You could start by reading a copy of "The Elements of Style" by William Strunk, Jr. with revisions by E.B. White, MacMillan 1959. It's a small book and very readable.
After "The Elements of Style" you could read a book of Hemingway short stories and try to copy his crisp, clear style.
An assignment I had many years ago in an expository writing class was to write an essay of five paragraphs each beginning with a topic sentence. Then we were asked tp combine the five topic sentences into a single paragraph which distilled the content of the essay.

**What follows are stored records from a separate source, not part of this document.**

Lemma ftriple_modify {B} P g (k : unit -> prog (frame W) B) Q :
  (forall f, named f -> named (g f) /\ fr_world (g f) = fr_world f) -> ftriple P (k tt) Q -> ftriple P (pbind (pmodify g) k) Q.
Proof. intros Hg Hk f Hn Hf. unfold pbind, pmodify. destruct (Hg f Hn) as [Hn' E]. apply Hk; [done|by rewrite E]. Qed.

(** ** The disk at each step *)

(** The disk of the record, and the file open for writing *)
Definition at_disk (entries durable : gmap pystr nat) (files : list (bytes * bool)) (open : option (Z * nat)) : assertion := fun l =>
  safe r D base l /\ D ∈ in_use l /\ dk_entries (replay D l) = entries /\ dk_durable (replay D l) = durable /\ dk_files (replay D l) = files /\
  match open with Some (fd, i) => fd ∈ in_use l /\ fd <> D /\ dk_fds (replay D l) !! fd = Some i | None => True end.

Lemma at_disk_stable e du fs open : stable (at_disk e du fs open).
Proof.
  split; [by intros l (? & _)|]. intros l l' (Hs & HD & He & Hd & Hf & Ho) Hq.
  pose proof (quiet_replay D l l' Hq HD) as (Ee & Ed & Ef & Efd). split_and!; [by eapply safe_quiet|by eapply quiet_in_use|congruence..|].
  destruct open as [[fd i]|]; [|done]. destruct Ho as (Hin & Hne & Hfd). split_and!; [by eapply quiet_in_use|done|]. by rewrite Efd.
Qed.

(** A file that no final name leads to *)
Definition hidden (e : gmap pystr nat) (n : nat) : Prop := forall q j, e !! final_name q = Some j -> (j < n)%nat.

One of several Hemingway stories we were assigned to read as an example of good, clear descriptive writing was "A Clean Well Lighted Place."
Then write, write, write and revise, revise, revise.
Here are a few suggestions from Strunk and White:
"Planning must be a deliberate prelude to writing."
"Ordinarily a subject requires subdivision into topics, each of which should be made the subject of a paragraph."
"As a rule, begin each paragraph either with a sentence that suggests the topic or with a sentence that helps the transition."
"...breaking long paragraphs in two, even if it is not necessary to do so for sense, meaning, or logical development, is often a visual help."
"Use definite, specific, concrete language."
"A period of unfavorable weather set in." Better: "It rained every day for a week."
"He showed satisfaction as he took possession of his well-earned reward." Better: "He grinned as he pocketed the coin."
"OMIT NEEDLESS WORDS.
"Vigorous writing is concise. A sentence should contain no unnecessary words, a paragraph no unnecessary sentences for the same reason that a drawing should have no unnecessary lines and a machine no unnecessary parts."